Records for the exercise.
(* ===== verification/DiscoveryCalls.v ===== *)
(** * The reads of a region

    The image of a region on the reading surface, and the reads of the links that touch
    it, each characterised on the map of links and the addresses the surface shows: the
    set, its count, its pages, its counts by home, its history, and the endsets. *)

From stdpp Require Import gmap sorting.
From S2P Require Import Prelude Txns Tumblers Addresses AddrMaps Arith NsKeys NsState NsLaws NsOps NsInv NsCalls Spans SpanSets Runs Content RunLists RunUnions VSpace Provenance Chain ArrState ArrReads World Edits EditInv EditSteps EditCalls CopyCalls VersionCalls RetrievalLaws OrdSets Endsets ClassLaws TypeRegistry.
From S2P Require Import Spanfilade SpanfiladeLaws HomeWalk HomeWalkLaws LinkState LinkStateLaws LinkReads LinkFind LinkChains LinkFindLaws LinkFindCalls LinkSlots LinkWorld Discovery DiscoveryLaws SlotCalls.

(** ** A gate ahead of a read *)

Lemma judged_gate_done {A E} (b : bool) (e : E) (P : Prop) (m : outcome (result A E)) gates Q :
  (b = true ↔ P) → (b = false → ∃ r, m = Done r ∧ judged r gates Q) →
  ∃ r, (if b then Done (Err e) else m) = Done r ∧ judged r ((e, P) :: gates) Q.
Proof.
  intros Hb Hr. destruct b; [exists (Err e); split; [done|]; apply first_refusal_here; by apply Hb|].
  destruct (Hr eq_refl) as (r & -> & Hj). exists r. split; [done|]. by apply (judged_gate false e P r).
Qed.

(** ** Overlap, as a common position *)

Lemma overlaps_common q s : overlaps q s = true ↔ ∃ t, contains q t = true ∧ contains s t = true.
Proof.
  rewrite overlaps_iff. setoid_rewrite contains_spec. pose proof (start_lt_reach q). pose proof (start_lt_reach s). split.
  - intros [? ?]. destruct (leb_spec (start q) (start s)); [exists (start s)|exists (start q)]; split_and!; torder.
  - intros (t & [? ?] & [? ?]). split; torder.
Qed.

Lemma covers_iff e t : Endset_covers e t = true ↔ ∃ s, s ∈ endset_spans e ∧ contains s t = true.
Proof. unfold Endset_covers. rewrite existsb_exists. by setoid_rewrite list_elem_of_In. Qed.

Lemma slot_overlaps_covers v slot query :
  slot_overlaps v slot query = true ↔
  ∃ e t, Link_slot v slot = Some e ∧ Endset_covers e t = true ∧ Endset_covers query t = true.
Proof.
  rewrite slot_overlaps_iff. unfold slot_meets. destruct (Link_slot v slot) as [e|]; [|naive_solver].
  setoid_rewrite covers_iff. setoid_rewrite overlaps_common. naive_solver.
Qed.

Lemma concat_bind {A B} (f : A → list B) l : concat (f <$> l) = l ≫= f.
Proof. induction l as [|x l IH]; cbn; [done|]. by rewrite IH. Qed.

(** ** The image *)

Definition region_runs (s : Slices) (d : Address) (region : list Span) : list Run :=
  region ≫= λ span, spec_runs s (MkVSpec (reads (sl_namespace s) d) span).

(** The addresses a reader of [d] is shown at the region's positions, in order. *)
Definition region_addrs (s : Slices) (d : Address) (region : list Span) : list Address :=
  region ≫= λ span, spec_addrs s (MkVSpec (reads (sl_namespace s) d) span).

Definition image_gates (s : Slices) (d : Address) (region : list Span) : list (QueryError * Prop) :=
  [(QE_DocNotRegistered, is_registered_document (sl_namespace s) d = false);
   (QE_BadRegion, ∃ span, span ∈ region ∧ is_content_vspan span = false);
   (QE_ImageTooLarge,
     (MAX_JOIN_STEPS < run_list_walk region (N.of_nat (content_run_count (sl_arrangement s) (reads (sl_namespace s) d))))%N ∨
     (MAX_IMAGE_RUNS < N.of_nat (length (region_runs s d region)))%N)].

Task objective. Give back the entries above precisely as they appear.

Task output.
(* ===== verification/DiscoveryCalls.v ===== *)
(** * The reads of a region

    The image of a region on the reading surface, and the reads of the links that touch
    it, each characterised on the map of links and the addresses the surface shows: the
    set, its count, its pages, its counts by home, its history, and the endsets. *)

From stdpp Require Import gmap sorting.
From S2P Require Import Prelude Txns Tumblers Addresses AddrMaps Arith NsKeys NsState NsLaws NsOps NsInv NsCalls Spans SpanSets Runs Content RunLists RunUnions VSpace Provenance Chain ArrState ArrReads World Edits EditInv EditSteps EditCalls CopyCalls VersionCalls RetrievalLaws OrdSets Endsets ClassLaws TypeRegistry.
From S2P Require Import Spanfilade SpanfiladeLaws HomeWalk HomeWalkLaws LinkState LinkStateLaws LinkReads LinkFind LinkChains LinkFindLaws LinkFindCalls LinkSlots LinkWorld Discovery DiscoveryLaws SlotCalls.

(** ** A gate ahead of a read *)

Lemma judged_gate_done {A E} (b : bool) (e : E) (P : Prop) (m : outcome (result A E)) gates Q :
  (b = true ↔ P) → (b = false → ∃ r, m = Done r ∧ judged r gates Q) →
  ∃ r, (if b then Done (Err e) else m) = Done r ∧ judged r ((e, P) :: gates) Q.
Proof.
  intros Hb Hr. destruct b; [exists (Err e); split; [done|]; apply first_refusal_here; by apply Hb|].
  destruct (Hr eq_refl) as (r & -> & Hj). exists r. split; [done|]. by apply (judged_gate false e P r).
Qed.

(** ** Overlap, as a common position *)

Lemma overlaps_common q s : overlaps q s = true ↔ ∃ t, contains q t = true ∧ contains s t = true.
Proof.
  rewrite overlaps_iff. setoid_rewrite contains_spec. pose proof (start_lt_reach q). pose proof (start_lt_reach s). split.
  - intros [? ?]. destruct (leb_spec (start q) (start s)); [exists (start s)|exists (start q)]; split_and!; torder.
  - intros (t & [? ?] & [? ?]). split; torder.
Qed.

Lemma covers_iff e t : Endset_covers e t = true ↔ ∃ s, s ∈ endset_spans e ∧ contains s t = true.
Proof. unfold Endset_covers. rewrite existsb_exists. by setoid_rewrite list_elem_of_In. Qed.

Lemma slot_overlaps_covers v slot query :
  slot_overlaps v slot query = true ↔
  ∃ e t, Link_slot v slot = Some e ∧ Endset_covers e t = true ∧ Endset_covers query t = true.
Proof.
  rewrite slot_overlaps_iff. unfold slot_meets. destruct (Link_slot v slot) as [e|]; [|naive_solver].
  setoid_rewrite covers_iff. setoid_rewrite overlaps_common. naive_solver.
Qed.

Lemma concat_bind {A B} (f : A → list B) l : concat (f <$> l) = l ≫= f.
Proof. induction l as [|x l IH]; cbn; [done|]. by rewrite IH. Qed.

(** ** The image *)

Definition region_runs (s : Slices) (d : Address) (region : list Span) : list Run :=
  region ≫= λ span, spec_runs s (MkVSpec (reads (sl_namespace s) d) span).

(** The addresses a reader of [d] is shown at the region's positions, in order. *)
Definition region_addrs (s : Slices) (d : Address) (region : list Span) : list Address :=
  region ≫= λ span, spec_addrs s (MkVSpec (reads (sl_namespace s) d) span).

Definition image_gates (s : Slices) (d : Address) (region : list Span) : list (QueryError * Prop) :=
  [(QE_DocNotRegistered, is_registered_document (sl_namespace s) d = false);
   (QE_BadRegion, ∃ span, span ∈ region ∧ is_content_vspan span = false);
   (QE_ImageTooLarge,
     (MAX_JOIN_STEPS < run_list_walk region (N.of_nat (content_run_count (sl_arrangement s) (reads (sl_namespace s) d))))%N ∨
     (MAX_IMAGE_RUNS < N.of_nat (length (region_runs s d region)))%N)].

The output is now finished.